Custom Contains() function

Question 1

I have the following function and I was wondering if anyone could come up with something more efficient.

It just has to split both the content and the search string and determine how many words are required to be matched before being true.

For example,

"A dog can run.".ContainsV2("Red Dog Run", 4) = false
"A dog can run.".ContainsV2("Red Dog Run", 2) = true
"A dog can run.".ContainsV2("Red Dog Run") = true
"A dog can run.".ContainsV2("Red Dog Run", MatchAllWords: true) = false

/// <summary>
/// Checks to see if any of the words are contained in the string. 
/// </summary>
/// <param name="content"></param>
/// <param name="SearchString">Search string</param>
/// <param name="NumberOfMatches">Specify how many words have to match in the search string.
/// This value is automatically dropped when the user searches less words.
/// I.e. NumberOfMatches = 3 and the user searches 'Bob', NumberOfMatches gets set to 1.</param>
/// <param name="MatchAllWords">If set to true, all of the words in the search string must be contained in what's being checked</param>
/// <returns></returns>
public static bool ContainsV2(this string content, string SearchString, int NumberOfMatches = 1, bool MatchAllWords = false)
{
 var matches = 0;
 var numberOfWords = SearchString.Split(' ').Length;
 // Update required number of matches
 NumberOfMatches = NumberOfMatches > numberOfWords ? 
 numberOfWords : 
 NumberOfMatches;
 if (!string.IsNullOrEmpty(content) && !string.IsNullOrEmpty(SearchString))
 {
 SearchString.Split(' ')
 .ToList()
 .ForEach(w => //Gets the index of each word after being split
 matches += content
 .IndexOf(
 StripNonAlphaNumeric(w), 
 StringComparison.OrdinalIgnoreCase
 ) >= 0 ? 1 : 0
 );
 }
 if (MatchAllWords)
 {
 return matches == numberOfWords;
 }
 return matches >= NumberOfMatches;
}

Question 2

Please don't add extra code after you've received answers. That invalidates the answers.

Question 3

@Quill It didn't really change anything as far as the answers, just explained what StripNonAlphaNumeric() did.

Question 4

A few remarks about your code:

Methods should have meaningful names. Your extension method looks like a newer (better?) version of the already existing Contains method but your extension method does something else than the original. A better, meaningful name would be ContainsWords.

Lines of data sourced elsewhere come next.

(* ===== verification/DmaBuf.v ===== *)
(** * DMA buffer descriptors

    The [DMA_BUF] namespace of backtrace/src/malloc_debug.cpp: which ioctl
    requests hand out a buffer descriptor (ION, dma-heap, the camera driver) or
    announce a GPU mapping, the table of known descriptors, and the fallback that
    recognises a dmabuf by its fdinfo file.  The request numbers follow the
    vendored driver headers under backtrace/driver, 64-bit layout.  Each function
    takes [state_mutex] for its whole body; debug_ioctl and debug_close hold
    [fd_transaction_mutex] around their sequences. *)
From S2P Require Import Prelude CString LineReader InodeSet ProcParse HookPolicy.

(** ** Request numbers *)

(** [_IOWR (type, nr, size)] and the fields of a request. *)
Definition IOWR (type nr size : Z) : Z := 3 * 2 ^ 30 + size * 2 ^ 16 + type * 2 ^ 8 + nr.
Definition IOC_NR (request : Z) : Z := Z.land request 255.
Definition IOC_TYPE (request : Z) : Z := Z.land (Z.shiftr request 8) 255.
Definition IOC_SIZE (request : Z) : Z := Z.land (Z.shiftr request 16) 16383.

Definition ALLOC_HOOK_ION_IOC_MAGIC : Z := 73.
Definition sizeof_ion_allocation_data : Z := 32.
Definition sizeof_ion_new_allocation_data : Z := 24.
Definition sizeof_ion_fd_data : Z := 8.
Definition sizeof_ion_handle_data : Z := 4.
Definition DMA_HEAP_IOCTL_ALLOC : Z := IOWR 72 0 24.
Definition CAM_MEM_ION_MAP_PA : Z := IOWR 73 0 88.
Definition KBASE_IOCTL_MEM_ALLOC : Z := IOWR 128 5 32.
Definition KBASE_IOCTL_MEM_ALLOC_EX : Z := IOWR 128 59 64.
Definition IOCTL_KGSL_GPUOBJ_ALLOC : Z := IOWR 9 69 48.

Definition IsIonRequest (request nr size : Z) : bool :=
  (IOC_TYPE request =? ALLOC_HOOK_ION_IOC_MAGIC) && (IOC_NR request =? nr) && (IOC_SIZE request =? size).
Definition IsIonLegacyAlloc (request : Z) : bool := IsIonRequest request 0 sizeof_ion_allocation_data.
Definition IsIonNewAlloc (request : Z) : bool := IsIonRequest request 0 sizeof_ion_new_allocation_data.
Definition IsIonFdRequest (request nr : Z) : bool := IsIonRequest request nr sizeof_ion_fd_data.
Definition IsIonFree (request : Z) : bool := IsIonRequest request 1 sizeof_ion_handle_data.

Definition CreatesDmaFd (request : Z) : bool :=
  (request =? DMA_HEAP_IOCTL_ALLOC) || IsIonNewAlloc request ||
  IsIonFdRequest request 2 || IsIonFdRequest request 4.
Definition CanRegisterDmaFd (request : Z) : bool := CreatesDmaFd request || (request =? CAM_MEM_ION_MAP_PA).

(** What [arg] points at after the call, as each driver structure reads it. *)
Record IoctlArg := mkIoctlArg {
  ion_alloc_len : Z; ion_alloc_handle : Z;
  ion_new_len : Z; ion_new_fd : Z;
  ion_fd_handle : Z; ion_fd_fd : Z;
  ion_free_handle : Z;
  dma_heap_len : Z; dma_heap_fd : Z;
  cam_memID : Z;
}.

(** ** The descriptor table *)

Record DmaFdInfo := mkDmaFd { df_size : Z; df_tracked : bool }.
#[global] Instance DmaFdInfo_upd : Updatable DmaFdInfo := λ d, mkDmaFd (df_size d) (df_tracked d).

Record DmaState := mkDma {
  dma_fds : gmap Z DmaFdInfo;
  pending_ion_allocations : gmap Z Z;
  pending_gpu_allocation : PendingIoctlAllocation;   (** of the calling thread *)
}.
#[global] Instance DmaState_upd : Updatable DmaState := λ d,
  mkDma (dma_fds d) (pending_ion_allocations d) (pending_gpu_allocation d).
Definition dma_init : DmaState := mkDma ∅ ∅ 0.

Definition IonHandleKey (ion_fd handle : Z) : Z := Z.lor (Z.shiftl (u32 ion_fd) 32) (u32 handle).

(** [None] when refused, otherwise whether the descriptor is to be tracked. *)
Definition RegisterDmaFd (fd size : Z) (d : DmaState) : option bool * DmaState :=
  if (fd <? 0) || (size =? 0) then (None, d)
  else match dma_fds d !! fd with
  | None => (Some true, d <| dma_fds := <[fd := mkDmaFd size false]> (dma_fds d) |>)
  | Some e => (Some (negb (df_tracked e)), d <| dma_fds := <[fd := e <| df_size := size |>]> (dma_fds d) |>)
  end.

Definition LookupDmaFd (fd : Z) (d : DmaState) : option (Z * bool) :=
  (λ e, (df_size e, df_tracked e)) <$> dma_fds d !! fd.

Definition MarkDmaFdTracked (fd : Z) (d : DmaState) : DmaState :=
  match dma_fds d !! fd with
  | Some e => d <| dma_fds := <[fd := e <| df_tracked := true |>]> (dma_fds d) |>
  | None => d
  end.

Definition TakeDmaFd (fd : Z) (d : DmaState) : option (Z * bool) * DmaState :=
  match dma_fds d !! fd with
  | Some e => (Some (df_size e, df_tracked e), d <| dma_fds := delete fd (dma_fds d) |>)
  | None => (None, d)
  end.

Definition RecordIonAllocation (ion_fd handle size : Z) (d : DmaState) : DmaState :=
  if size =? 0 then d
  else d <| pending_ion_allocations := <[IonHandleKey ion_fd handle := size]> (pending_ion_allocations d) |>.

Definition LookupIonAllocation (ion_fd handle : Z) (d : DmaState) : Z :=
  default 0 (pending_ion_allocations d !! IonHandleKey ion_fd handle).

Definition DropIonAllocation (ion_fd handle : Z) (d : DmaState) : DmaState :=
  d <| pending_ion_allocations := delete (IonHandleKey ion_fd handle) (pending_ion_allocations d) |>.

Definition DropIonAllocationsForFd (ion_fd : Z) (d : DmaState) : DmaState :=
  d <| pending_ion_allocations :=
    filter (λ e, u32 (Z.shiftr e.1 32) ≠ u32 ion_fd) (pending_ion_allocations d) |>.

(** ** Recognising a dmabuf *)

(** The lines of an fdinfo file, or [None]; whether [stat] on the descriptor
    succeeds. *)
Record FdInfo := mkFdInfo { fdinfo_lines : option (list string); fd_stat_ok : bool }.

Record FdInfoScan := mkFdScan { fs_inode : Z; fs_size : Z; fs_dmabuf : bool }.

Definition fdinfo_step (s : FdInfoScan) (line : string) : FdInfoScan :=
  if starts_with "ino:" line then mkFdScan (strtoull (sdrop 4 line)) (fs_size s) (fs_dmabuf s)
  else if starts_with "size:" line then mkFdScan (fs_inode s) (strtoull (sdrop 5 line)) (fs_dmabuf s)
  else if starts_with "exp_name:" line then mkFdScan (fs_inode s) (fs_size s) true
  else s.

(** The size when [fd] is a dmabuf; [size] is what the caller's variable holds. *)
Definition is_dma_buf (fd size : Z) (info : FdInfo) (d : DmaState) : option Z :=
  match LookupDmaFd fd d with
  | Some (size, _) => Some size
  | None =>
      match fdinfo_lines info with
      | None => None
      | Some lines =>
          let s := fold_left fdinfo_step lines (mkFdScan SIZE_MAX size false) in
          if negb (fs_dmabuf s) then None
          else if (fs_inode s =? SIZE_MAX) && negb (fd_stat_ok info) then None
          else if fs_size s >? 0 then Some (fs_size s) else None
      end
  end.

(** ** The ioctl handlers: the descriptor and its size when one was handed out *)

Definition handle_dma_node (request : Z) (arg : option IoctlArg) (info : FdInfo) (d : DmaState) :
    option (Z * Z) * DmaState :=
  if (request =? KBASE_IOCTL_MEM_ALLOC) || (request =? KBASE_IOCTL_MEM_ALLOC_EX) ||
     (request =? IOCTL_KGSL_GPUOBJ_ALLOC)
  then (None, d <| pending_gpu_allocation := Mark (u32 request) (pending_gpu_allocation d) |>)
  else match arg with
  | None => (None, d)
  | Some a =>
      if request =? DMA_HEAP_IOCTL_ALLOC then
        let fd := i32 (dma_heap_fd a) in
        (if (fd >=? 0) && (dma_heap_len a >? 0) then Some (fd, dma_heap_len a) else None, d)
      else if request =? CAM_MEM_ION_MAP_PA then
        (pair (cam_memID a) <$> is_dma_buf (cam_memID a) 0 info d, d)
      else (None, d)
  end.

Definition HandleIonIoctl (ion_fd request : Z) (arg : option IoctlArg) (d : DmaState) :
    option (Z * Z) * DmaState :=
  match arg with
  | None => (None, d)
  | Some a =>
      if negb (IOC_TYPE request =? ALLOC_HOOK_ION_IOC_MAGIC) then (None, d)
      else if IsIonLegacyAlloc request then (None, RecordIonAllocation ion_fd (ion_alloc_handle a) (ion_alloc_len a) d)
      else if IsIonNewAlloc request then
        let fd := i32 (ion_new_fd a) in
        (if (fd >=? 0) && (ion_new_len a >? 0) then Some (fd, ion_new_len a) else None, d)
      else if IsIonFdRequest request 2 || IsIonFdRequest request 4 then
        let size := LookupIonAllocation ion_fd (ion_fd_handle a) d in
        (if (ion_fd_fd a >=? 0) && (size >? 0) then Some (ion_fd_fd a, size) else None, d)
      else if IsIonFdRequest request 5 then (None, d)
      else if IsIonFree request then (None, DropIonAllocation ion_fd (ion_free_handle a) d)
      else (None, d)
  end.

(** [Some size] when the mapping's descriptor is to be counted now. *)
Definition ShouldTrackDmaMapping (fd flags : Z) (info : FdInfo) (d : DmaState) : option Z * DmaState :=
  if (fd <? 0) || negb (flag_set flags MAP_SHARED) then (None, d)
  else match LookupDmaFd fd d with
  | Some (size, tracked) => (if negb tracked then Some size else None, d)
  | None =>
      match is_dma_buf fd 0 info d with
      | None => (None, d)
      | Some size =>
          let '(should_track, d) := RegisterDmaFd fd size d in
          (match should_track with Some true => Some size | _ => None end, d)
      end
  end.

The same can be said about your arguments. In my opinion SearchString does not cover the meaning of the argument. wordsToMatch is more appropriate. I renamed the other arguments as well as you can see in my code.

Argument names should be camel cased.

You extension method only accepts a string containing words to match. For convenient usage I'd add an overload that takes an collections of words.

Here's what I made of it:

using System;
using System.Collections.Generic;
using System.Linq;
public static class StringExtensions
{
 public static bool ContainsWords(this String source, IEnumerable<String> wordsToMatch, int matchAtLeast = 1, bool matchAll = false)
 {
 if(wordsToMatch == null)
 {
 throw new ArgumentNullException();
 }
 var sourceWords = GetWords(source);
 var matches = sourceWords.Intersect(wordsToMatch, StringComparer.CurrentCultureIgnoreCase);
 if(matchAll || wordsToMatch.Count() < matchAtLeast)
 {
 return matches.Count() == sourceWords.Count();
 }
 return matches.Count() >= matchAtLeast; 
 }
 public static bool ContainsWords(this String source, String wordsToMatch, int matchAtLeast = 1, bool matchAll = false)
 {
 if(wordsToMatch == null)
 {
 throw new ArgumentNullException();
 }
 return source.ContainsWords(GetWords(wordsToMatch), matchAtLeast, matchAll);
 }
 // Splits string in individual words.
 private static IEnumerable<String> GetWords(String source)
 {
 return source.Split(new [] {' '}, StringSplitOptions.RemoveEmptyEntries)
 .Select(x => x.Trim('.'));
 // Optionally: trim other punctuation.
 }
}

Update concerning efficiency

In your code you are splitting the search string twice. That's not very efficient. Next, you are using IndexOf on the source string for every word in the search string. That's not very efficient either. I'm not very good at algorithm analysis but my guess is that splitting the source and the words to match and then applying an Intersect on the resulting arrays is more efficient.

Question 5

I like it, but the question was on efficiency. I'll accept it for readability though.

Question 6

Here is my first review. See what you can make of it! I left comments for you. They always discuss the code right below.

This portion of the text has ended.